**WORK ORDER:**
Your task is to gather the lines below that hold the string "Some".
═══ DATA SHOWN ═══
Lemma sv_constant_no_table : sv_table (sv_constant_line k) = None.
Proof using All.
  destruct (num_sv k Hv) as (b & ds & E & _). unfold sv_table, sv_constant_line.
  change (skip_ws (lit "  localparam int unsigned MBX_" ++ ?x)) with (lit "localparam int unsigned MBX_" ++ x).
  rewrite match_lit_app. cbn [mbind option_bind].
  replace (lit (k_name k) ++ lit "_C = " ++ num true k ++ lit ";")
    with ((lit (k_name k) ++ lit "_C") ++ 32 :: lit "= 32'" ++ b :: ds ++ lit ";")
    by (rewrite E, <-!app_assoc; reflexivity).
  rewrite span_app; [|by rewrite forallb_app, (proj2 Hw)|done].
  rewrite match_end_app. cbn [mbind option_bind].
  destruct (match_end (lit "_TBL") (lit (k_name k))) as [stem|]; [|done]. cbn [mbind option_bind].
  by destruct (nonempty stem).
Qed.

Lemma doc_constant_read : doc_const (doc_constant_line k) = Some (lit (k_name k), Ok (k_value k)).
Proof using All.
  destruct (py_hex_digits _ Hv) as (ds & E & Hn & Hd & Hval). unfold doc_const, doc_constant_line.
  rewrite match_lit_app. cbn [mbind option_bind]. rewrite E.
  change (lit "` | `" ++ (lit "0x" ++ ds) ++ lit "` |") with (96 :: lit " | `" ++ lit "0x" ++ ds ++ lit "` |").
  rewrite span_app by (apply Hw || done). rewrite (nonempty_word _ Hw). cbn [mbind option_bind].
  change (96 :: lit " | `" ++ lit "0x" ++ ds ++ lit "` |") with (lit "` | `0x" ++ ds ++ lit "` |").
  rewrite match_lit_app. cbn [mbind option_bind]. rewrite match_end_app. cbn [mbind option_bind].
  destruct ds as [|c ds]; [done|]. cbn [nonempty mbind option_bind]. by rewrite Hd, Hval.
Qed.

Lemma doc_constant_one_line : one_line (doc_constant_line k).
Proof using All.
  destruct (py_hex_digits _ Hv) as (ds & E & _ & Hd & _). unfold doc_constant_line. rewrite E, !one_line_app.
  split_and!; try done; [by apply one_line_word|by apply (one_line_of is_hex_lower)].
Qed.
End Lines.
(** A normalized stream.  The buffer length of a talker is carried unread. *)
Record stream := Stream {
  s_name : pystr;
  s_channels : Z;
  s_formats : list pystr;
  s_clusters : Z;
  s_map_mode : map_mode;
  s_map_page : option Z;
  s_buffer_length_ns : yaml;
  s_presentation_time_offset_ns : option Z;
}.

Definition factory_offset (raw : dict) (ctx : pystr) : result config_error Z :=
  match exact_int (get_or raw "presentation_time_offset_ns" (YInt PRESENTATION_TIME_OFFSET_NS)) with
  | Some z => if z =? PRESENTATION_TIME_OFFSET_NS then Ok z else Err (EFactoryOffset ctx)
  | None => Err (EFactoryOffset ctx)
  end.

Definition stream_buffer_ns (d : direction) (raw : dict) (ctx : pystr) : result config_error yaml :=
  let length_ns := get_or raw "buffer_length_ns" (YInt BUFLEN_DEFAULT_NS) in
  match d with
  | Talker => Ok length_ns
  | Listener =>
      match exact_int length_ns with
      | None => Err (EBufferFloor ctx)
      | Some n =>
          let* _ := raise_if (n <? BUFLEN_DEFAULT_NS) (EBufferFloor ctx) in
          let* _ := raise_if (UINT32_MAX <? n) (EBufferWide ctx) in
          Ok length_ns
      end
  end.

(** The subtype octet of a format word. *)
Definition subtype_of (word : pystr) : result config_error Z :=
  let* n := fmt_int word in Ok (Z.shiftr n 56).

(** [any(int(word, 16) >> 56 != family for word in formats)], which stops at the
    first that differs. *)
Fixpoint any_other_family (family : Z) (formats : list pystr) : result config_error bool :=
  match formats with
  | [] => Ok false
  | w :: ws =>
      let* t := subtype_of w in if negb (t =? family) then Ok true else any_other_family family ws
  end.

Definition validate_stream_formats (formats : list pystr) (ctx : pystr) (crf : bool)
    : result config_error unit :=
  let* _ := raise_if (MAX_STREAM_FORMATS <? zlen formats) (EFormatCount ctx (zlen formats)) in
  let* family := if crf then subtype_of CRF_FORMAT_DEFAULT
                 else let* w := aaf_pcm32 0 48000 false in Ok (Z.shiftr w 56) in
  let* other := any_other_family family formats in
  let* _ := raise_if other (EFormatFamily ctx) in
  raise_if (crf && existsb (fun w => negb (pystr_eqb w CRF_FORMAT_DEFAULT)) formats) (ECrfWord ctx).

Definition crf_format (v : yaml) (ctx : pystr) : result config_error pystr :=
  let* word := fmt64 v ctx in
  let* _ := validate_stream_formats [word] ctx true in
  Ok word.

(** An [int] within bounds, or the given refusal. *)
Definition bounded_int (v : yaml) (lo hi : Z) (e : config_error) : result config_error Z :=
  match int_like v with
  | Some n => if (lo <=? n) && (n <=? hi) then Ok n else Err e
  | None => Err e
  end.

(** The format list a config declares, or the Base format of the stream's own
    channel count at the unit's rate. *)
Definition declared_formats (s : dict) (ch rate_hz : Z) (fctx : pystr)
    : result config_error (list pystr) :=
  match as_list (get_or s "formats" (YList [])) with
  | None => Err (EFormatsList fctx)
  | Some [] =>
      let* w := aaf_pcm32 ch rate_hz false in
      let* f := fmt64 (YStr (hex64 w)) fctx in Ok [f]
  | Some fmts => mapR (fun f => fmt64 f fctx) fmts
  end.

(** The row of a format carries the [ut] bit. *)
Definition up_to (f : pystr) : result config_error bool :=
  let* row := base_format_rate f in
  Ok (match row with Some (_, _, ut) => ut | None => false end).

Definition listener_formats (fmts : list pystr) (fctx : pystr) : result config_error (list pystr) :=
  let* _ := foldR (fun _ f => let* ut := up_to f in raise_if ut (EUpToListener fctx)) tt fmts in
  base_format_complete fmts.

Definition stream_formats (d : direction) (s : dict) (ch rate_hz : Z) (fctx : pystr)
    : result config_error (list pystr) :=
  let* fmts := declared_formats s ch rate_hz fctx in
  let* head := match fmts with f :: _ => up_to f | [] => Err EKeyErr end in
  let* _ := raise_if head (EUpToHead fctx) in
  let* fmts := match d with Listener => listener_formats fmts fctx | Talker => Ok fmts end in
  let* _ := validate_stream_formats fmts fctx false in
  Ok fmts.

Definition stream_map_mode (d : direction) (s : dict) (ctx : pystr) : result config_error map_mode :=
  let v := get_or s "map_mode" (YStr (lit (if is_listener d then "dynamic" else "static"))) in
  let* m := if str_is v "static" then Ok Static
            else if str_is v "dynamic" then Ok Dynamic else Err (EMapMode ctx) in
  let* _ := raise_if (is_listener d && bool_decide (m <> Dynamic)) (EMapModeListener ctx) in
  Ok m.

Definition stream_map_page (s : dict) (m : map_mode) (ctx : pystr) : result config_error (option Z) :=
  match get_or s "map_page" YNull with
  | YNull => Ok None
  | v =>
      let* _ := raise_if (bool_decide (m <> Dynamic)) (EMapPageMode ctx) in
      let* p := bounded_int v 1 11 (EMapPage ctx) in Ok (Some p)
  end.

Definition stream_name (d : direction) (k : Z) (s : dict) : result config_error pystr :=
  match get_or s "name" (YStr (lit "Stream " ++ lit (if is_listener d then "In" else "Out")
                               ++ lit " " ++ dec k)) with
  | YStr n => Ok n
  | _ => Err EType
  end.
═══
**ANSWER BOX:**
Lemma doc_constant_read : doc_const (doc_constant_line k) = Some (lit (k_name k), Ok (k_value k)).
  | Some z => if z =? PRESENTATION_TIME_OFFSET_NS then Ok z else Err (EFactoryOffset ctx)
      | Some n =>
  | Some n => if (lo <=? n) && (n <=? hi) then Ok n else Err e
  | Some [] =>
  | Some fmts => mapR (fun f => fmt64 f fctx) fmts
  Ok (match row with Some (_, _, ut) => ut | None => false end).
      let* p := bounded_int v 1 11 (EMapPage ctx) in Ok (Some p)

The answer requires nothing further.